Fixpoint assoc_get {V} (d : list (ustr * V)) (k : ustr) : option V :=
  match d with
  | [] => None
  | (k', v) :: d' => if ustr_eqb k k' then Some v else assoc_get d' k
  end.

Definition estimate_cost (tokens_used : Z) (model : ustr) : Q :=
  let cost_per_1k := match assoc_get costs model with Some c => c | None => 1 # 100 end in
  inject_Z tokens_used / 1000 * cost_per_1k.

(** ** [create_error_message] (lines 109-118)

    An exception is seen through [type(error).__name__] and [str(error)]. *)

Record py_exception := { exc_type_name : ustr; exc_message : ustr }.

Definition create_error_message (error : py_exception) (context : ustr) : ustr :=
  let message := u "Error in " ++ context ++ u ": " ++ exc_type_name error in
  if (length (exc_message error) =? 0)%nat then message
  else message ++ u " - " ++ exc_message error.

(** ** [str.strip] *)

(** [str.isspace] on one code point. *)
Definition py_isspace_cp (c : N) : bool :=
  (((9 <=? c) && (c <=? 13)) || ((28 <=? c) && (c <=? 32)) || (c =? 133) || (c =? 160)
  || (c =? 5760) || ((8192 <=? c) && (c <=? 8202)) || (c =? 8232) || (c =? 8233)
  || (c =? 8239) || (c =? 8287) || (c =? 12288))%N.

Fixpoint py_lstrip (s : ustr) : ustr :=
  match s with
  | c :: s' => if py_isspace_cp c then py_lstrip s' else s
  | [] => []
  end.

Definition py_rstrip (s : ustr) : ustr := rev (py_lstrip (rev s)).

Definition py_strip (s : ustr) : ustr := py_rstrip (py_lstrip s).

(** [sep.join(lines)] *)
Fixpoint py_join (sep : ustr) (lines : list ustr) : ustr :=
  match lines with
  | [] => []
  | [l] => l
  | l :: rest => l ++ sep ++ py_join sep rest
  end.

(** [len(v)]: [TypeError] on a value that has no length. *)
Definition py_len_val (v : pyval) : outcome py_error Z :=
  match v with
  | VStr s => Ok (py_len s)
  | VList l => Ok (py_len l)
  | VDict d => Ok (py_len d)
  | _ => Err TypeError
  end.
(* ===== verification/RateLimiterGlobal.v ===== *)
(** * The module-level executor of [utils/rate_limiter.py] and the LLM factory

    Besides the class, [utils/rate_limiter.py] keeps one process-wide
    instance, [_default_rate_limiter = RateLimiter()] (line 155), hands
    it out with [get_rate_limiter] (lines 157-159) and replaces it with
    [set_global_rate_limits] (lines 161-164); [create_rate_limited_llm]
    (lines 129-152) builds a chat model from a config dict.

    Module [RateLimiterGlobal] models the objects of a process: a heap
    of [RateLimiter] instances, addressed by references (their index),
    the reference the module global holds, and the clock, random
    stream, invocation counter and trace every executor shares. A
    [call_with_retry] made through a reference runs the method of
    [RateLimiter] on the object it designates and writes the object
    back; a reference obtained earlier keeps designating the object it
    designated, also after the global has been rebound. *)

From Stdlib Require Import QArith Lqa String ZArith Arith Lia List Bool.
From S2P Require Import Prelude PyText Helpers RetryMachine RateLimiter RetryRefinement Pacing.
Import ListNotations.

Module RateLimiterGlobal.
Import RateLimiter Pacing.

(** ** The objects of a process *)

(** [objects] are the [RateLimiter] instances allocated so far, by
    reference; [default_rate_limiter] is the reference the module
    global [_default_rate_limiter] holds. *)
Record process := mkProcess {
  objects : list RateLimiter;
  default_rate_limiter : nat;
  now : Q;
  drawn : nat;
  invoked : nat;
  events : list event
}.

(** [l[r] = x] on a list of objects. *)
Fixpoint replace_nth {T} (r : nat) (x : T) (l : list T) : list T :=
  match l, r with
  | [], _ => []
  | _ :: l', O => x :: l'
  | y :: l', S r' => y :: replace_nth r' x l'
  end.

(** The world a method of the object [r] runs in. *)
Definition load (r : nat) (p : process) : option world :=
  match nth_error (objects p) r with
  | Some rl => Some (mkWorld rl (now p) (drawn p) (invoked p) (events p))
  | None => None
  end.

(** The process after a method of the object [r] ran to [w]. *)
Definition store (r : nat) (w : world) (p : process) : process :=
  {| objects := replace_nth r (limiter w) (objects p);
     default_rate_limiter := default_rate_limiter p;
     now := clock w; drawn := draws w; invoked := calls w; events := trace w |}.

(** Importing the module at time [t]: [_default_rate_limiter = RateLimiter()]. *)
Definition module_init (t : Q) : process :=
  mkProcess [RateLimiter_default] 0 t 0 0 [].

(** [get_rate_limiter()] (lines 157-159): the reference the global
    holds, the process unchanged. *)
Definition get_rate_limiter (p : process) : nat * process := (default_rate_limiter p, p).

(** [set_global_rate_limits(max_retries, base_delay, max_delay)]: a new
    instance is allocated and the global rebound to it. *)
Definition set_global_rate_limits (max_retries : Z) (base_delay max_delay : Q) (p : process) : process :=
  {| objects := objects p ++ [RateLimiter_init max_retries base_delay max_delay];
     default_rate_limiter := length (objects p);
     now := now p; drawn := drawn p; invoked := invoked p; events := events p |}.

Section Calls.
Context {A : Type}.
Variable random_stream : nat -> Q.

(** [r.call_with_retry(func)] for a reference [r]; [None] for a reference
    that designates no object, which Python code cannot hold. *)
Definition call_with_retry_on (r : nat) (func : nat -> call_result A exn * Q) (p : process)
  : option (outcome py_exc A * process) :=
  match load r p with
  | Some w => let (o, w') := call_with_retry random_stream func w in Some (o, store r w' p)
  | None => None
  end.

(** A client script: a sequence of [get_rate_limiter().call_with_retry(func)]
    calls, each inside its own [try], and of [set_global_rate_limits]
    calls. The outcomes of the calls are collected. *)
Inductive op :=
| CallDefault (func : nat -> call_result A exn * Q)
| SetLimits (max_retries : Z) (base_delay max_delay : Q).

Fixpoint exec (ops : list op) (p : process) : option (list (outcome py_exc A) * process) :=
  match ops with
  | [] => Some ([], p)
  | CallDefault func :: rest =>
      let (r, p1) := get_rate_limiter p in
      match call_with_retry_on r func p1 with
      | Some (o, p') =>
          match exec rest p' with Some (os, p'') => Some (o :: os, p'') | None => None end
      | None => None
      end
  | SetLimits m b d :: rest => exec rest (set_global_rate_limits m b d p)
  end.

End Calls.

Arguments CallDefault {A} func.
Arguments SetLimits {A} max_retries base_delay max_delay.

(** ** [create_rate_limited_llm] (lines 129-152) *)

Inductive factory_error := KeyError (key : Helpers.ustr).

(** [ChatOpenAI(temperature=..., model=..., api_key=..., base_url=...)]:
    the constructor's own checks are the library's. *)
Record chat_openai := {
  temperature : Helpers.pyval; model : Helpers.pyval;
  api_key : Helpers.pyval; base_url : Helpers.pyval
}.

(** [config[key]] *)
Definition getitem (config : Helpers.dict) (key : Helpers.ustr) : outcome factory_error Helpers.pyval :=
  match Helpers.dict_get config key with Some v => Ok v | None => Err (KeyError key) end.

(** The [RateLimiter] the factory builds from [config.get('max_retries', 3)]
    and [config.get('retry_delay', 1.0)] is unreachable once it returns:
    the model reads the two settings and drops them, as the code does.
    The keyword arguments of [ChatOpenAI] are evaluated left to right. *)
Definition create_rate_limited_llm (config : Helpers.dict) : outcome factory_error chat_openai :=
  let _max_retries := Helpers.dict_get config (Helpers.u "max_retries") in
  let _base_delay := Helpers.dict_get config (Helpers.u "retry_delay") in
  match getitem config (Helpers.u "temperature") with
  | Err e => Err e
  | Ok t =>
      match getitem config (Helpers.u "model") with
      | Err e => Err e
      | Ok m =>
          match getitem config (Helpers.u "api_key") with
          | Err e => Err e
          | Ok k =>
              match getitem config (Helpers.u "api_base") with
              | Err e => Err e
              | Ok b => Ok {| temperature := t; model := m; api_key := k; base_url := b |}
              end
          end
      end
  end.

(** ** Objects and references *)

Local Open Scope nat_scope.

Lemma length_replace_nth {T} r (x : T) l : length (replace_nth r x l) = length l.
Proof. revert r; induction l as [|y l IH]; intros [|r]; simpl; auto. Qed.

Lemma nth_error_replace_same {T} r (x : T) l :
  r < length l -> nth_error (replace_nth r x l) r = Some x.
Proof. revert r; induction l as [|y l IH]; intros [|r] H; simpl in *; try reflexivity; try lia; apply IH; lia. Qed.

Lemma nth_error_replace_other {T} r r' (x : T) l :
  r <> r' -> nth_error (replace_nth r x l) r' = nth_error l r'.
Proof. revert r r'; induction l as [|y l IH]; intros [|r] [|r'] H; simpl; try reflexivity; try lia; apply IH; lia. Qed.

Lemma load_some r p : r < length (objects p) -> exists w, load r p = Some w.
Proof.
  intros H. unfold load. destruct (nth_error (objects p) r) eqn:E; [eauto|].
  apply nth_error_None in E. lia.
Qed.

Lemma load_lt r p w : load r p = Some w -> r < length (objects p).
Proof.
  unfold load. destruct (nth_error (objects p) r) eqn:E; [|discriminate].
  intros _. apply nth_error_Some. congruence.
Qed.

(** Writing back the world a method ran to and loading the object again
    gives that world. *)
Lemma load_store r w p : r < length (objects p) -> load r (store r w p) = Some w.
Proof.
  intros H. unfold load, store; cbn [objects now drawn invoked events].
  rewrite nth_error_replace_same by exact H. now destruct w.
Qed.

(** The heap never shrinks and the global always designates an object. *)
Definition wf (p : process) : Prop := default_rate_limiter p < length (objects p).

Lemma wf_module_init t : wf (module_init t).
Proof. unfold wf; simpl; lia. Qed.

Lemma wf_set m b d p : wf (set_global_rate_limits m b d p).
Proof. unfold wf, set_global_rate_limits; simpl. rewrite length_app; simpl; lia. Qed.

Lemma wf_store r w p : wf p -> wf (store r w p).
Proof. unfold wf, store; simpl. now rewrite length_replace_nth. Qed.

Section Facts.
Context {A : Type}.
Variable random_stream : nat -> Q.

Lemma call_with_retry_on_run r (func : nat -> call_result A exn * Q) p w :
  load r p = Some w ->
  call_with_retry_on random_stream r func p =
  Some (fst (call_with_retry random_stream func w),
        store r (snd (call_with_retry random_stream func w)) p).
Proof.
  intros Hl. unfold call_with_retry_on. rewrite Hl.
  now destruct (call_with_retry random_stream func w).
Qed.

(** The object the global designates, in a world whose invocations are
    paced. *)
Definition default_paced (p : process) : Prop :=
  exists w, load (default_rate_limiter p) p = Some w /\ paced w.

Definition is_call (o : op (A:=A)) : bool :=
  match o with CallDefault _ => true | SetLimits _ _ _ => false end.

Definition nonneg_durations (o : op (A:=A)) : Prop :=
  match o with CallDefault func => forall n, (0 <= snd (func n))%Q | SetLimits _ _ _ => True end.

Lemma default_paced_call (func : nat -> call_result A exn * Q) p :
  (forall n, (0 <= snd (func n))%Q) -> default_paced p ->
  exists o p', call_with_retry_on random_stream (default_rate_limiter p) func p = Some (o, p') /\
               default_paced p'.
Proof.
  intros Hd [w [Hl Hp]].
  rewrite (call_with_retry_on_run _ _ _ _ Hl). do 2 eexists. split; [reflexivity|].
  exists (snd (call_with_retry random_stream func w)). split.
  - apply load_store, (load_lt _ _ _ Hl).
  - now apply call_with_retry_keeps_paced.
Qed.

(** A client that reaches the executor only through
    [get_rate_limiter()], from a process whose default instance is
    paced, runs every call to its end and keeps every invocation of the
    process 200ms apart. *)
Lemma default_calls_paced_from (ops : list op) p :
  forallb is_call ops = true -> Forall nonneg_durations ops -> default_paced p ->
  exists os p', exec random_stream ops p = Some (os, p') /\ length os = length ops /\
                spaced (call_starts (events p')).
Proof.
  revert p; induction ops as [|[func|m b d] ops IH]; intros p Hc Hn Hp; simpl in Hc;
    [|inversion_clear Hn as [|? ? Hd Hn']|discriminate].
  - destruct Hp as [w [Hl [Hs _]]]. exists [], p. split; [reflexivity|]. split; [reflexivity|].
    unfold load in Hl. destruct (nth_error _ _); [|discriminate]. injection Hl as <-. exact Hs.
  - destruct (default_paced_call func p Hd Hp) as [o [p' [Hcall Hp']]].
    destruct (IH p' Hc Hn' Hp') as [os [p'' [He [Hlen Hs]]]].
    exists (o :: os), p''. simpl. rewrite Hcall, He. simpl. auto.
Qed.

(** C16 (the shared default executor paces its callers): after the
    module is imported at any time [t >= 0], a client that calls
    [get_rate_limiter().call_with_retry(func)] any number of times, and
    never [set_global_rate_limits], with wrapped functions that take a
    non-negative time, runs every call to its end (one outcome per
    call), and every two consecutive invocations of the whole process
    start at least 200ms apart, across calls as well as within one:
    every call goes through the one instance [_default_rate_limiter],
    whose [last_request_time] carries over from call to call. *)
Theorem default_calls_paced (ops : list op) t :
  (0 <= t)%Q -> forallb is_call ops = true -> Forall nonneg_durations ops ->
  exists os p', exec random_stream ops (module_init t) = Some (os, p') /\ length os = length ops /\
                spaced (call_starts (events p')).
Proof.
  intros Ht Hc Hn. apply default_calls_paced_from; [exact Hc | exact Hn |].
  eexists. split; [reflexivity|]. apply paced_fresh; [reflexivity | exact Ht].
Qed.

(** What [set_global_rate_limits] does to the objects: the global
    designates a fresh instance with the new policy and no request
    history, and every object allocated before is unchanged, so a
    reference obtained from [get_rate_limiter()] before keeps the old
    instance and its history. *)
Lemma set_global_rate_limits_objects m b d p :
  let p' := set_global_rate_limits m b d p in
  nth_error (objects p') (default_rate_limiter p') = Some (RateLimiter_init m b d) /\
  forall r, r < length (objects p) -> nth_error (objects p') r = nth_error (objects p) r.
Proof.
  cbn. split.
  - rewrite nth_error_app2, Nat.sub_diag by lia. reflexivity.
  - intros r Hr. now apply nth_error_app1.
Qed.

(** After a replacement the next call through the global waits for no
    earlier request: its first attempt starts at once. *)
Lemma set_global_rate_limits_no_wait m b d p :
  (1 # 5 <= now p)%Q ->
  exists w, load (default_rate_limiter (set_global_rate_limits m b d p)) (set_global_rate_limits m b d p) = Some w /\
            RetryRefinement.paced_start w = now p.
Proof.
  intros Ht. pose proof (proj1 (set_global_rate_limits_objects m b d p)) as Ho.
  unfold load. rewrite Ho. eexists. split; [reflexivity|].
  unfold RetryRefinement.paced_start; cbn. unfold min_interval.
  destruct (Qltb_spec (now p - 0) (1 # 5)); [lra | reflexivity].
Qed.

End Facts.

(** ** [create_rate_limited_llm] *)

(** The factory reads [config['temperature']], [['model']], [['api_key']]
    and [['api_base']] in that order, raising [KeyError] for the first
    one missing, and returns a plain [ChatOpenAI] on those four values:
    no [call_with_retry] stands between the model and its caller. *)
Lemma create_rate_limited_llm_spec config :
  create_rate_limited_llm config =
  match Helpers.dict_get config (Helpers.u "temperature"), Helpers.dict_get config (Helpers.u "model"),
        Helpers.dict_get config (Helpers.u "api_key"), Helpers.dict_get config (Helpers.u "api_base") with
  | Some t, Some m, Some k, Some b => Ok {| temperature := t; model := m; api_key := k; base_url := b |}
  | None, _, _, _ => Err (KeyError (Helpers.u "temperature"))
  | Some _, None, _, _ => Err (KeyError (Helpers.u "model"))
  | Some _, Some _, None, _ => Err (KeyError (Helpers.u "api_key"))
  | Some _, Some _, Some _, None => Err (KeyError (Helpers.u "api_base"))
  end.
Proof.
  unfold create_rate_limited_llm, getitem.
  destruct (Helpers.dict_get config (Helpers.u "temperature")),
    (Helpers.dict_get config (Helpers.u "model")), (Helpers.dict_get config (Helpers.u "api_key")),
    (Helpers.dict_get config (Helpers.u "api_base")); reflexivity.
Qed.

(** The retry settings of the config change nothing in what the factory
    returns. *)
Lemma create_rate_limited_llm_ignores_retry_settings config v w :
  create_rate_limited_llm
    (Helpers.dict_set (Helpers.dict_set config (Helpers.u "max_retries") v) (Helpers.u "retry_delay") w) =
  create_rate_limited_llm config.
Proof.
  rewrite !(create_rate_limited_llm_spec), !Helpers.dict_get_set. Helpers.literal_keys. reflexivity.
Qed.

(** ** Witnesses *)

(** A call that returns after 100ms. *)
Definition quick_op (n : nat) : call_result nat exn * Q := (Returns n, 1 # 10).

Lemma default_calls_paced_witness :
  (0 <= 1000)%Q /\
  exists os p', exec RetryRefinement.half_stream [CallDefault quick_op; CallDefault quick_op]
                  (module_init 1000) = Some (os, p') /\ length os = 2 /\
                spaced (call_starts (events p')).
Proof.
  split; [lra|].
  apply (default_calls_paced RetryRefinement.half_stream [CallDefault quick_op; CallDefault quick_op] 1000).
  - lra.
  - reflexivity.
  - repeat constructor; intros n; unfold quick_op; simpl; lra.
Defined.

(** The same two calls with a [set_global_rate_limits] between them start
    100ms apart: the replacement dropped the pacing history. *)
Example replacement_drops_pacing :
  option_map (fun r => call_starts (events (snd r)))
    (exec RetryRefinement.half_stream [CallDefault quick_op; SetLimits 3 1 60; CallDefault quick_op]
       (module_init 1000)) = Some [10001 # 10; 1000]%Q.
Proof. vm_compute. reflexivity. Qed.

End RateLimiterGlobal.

····················

- _Required work_
Find out how many lines in the data above hold the word "then". Write only the number.

- _Exercise solution_
3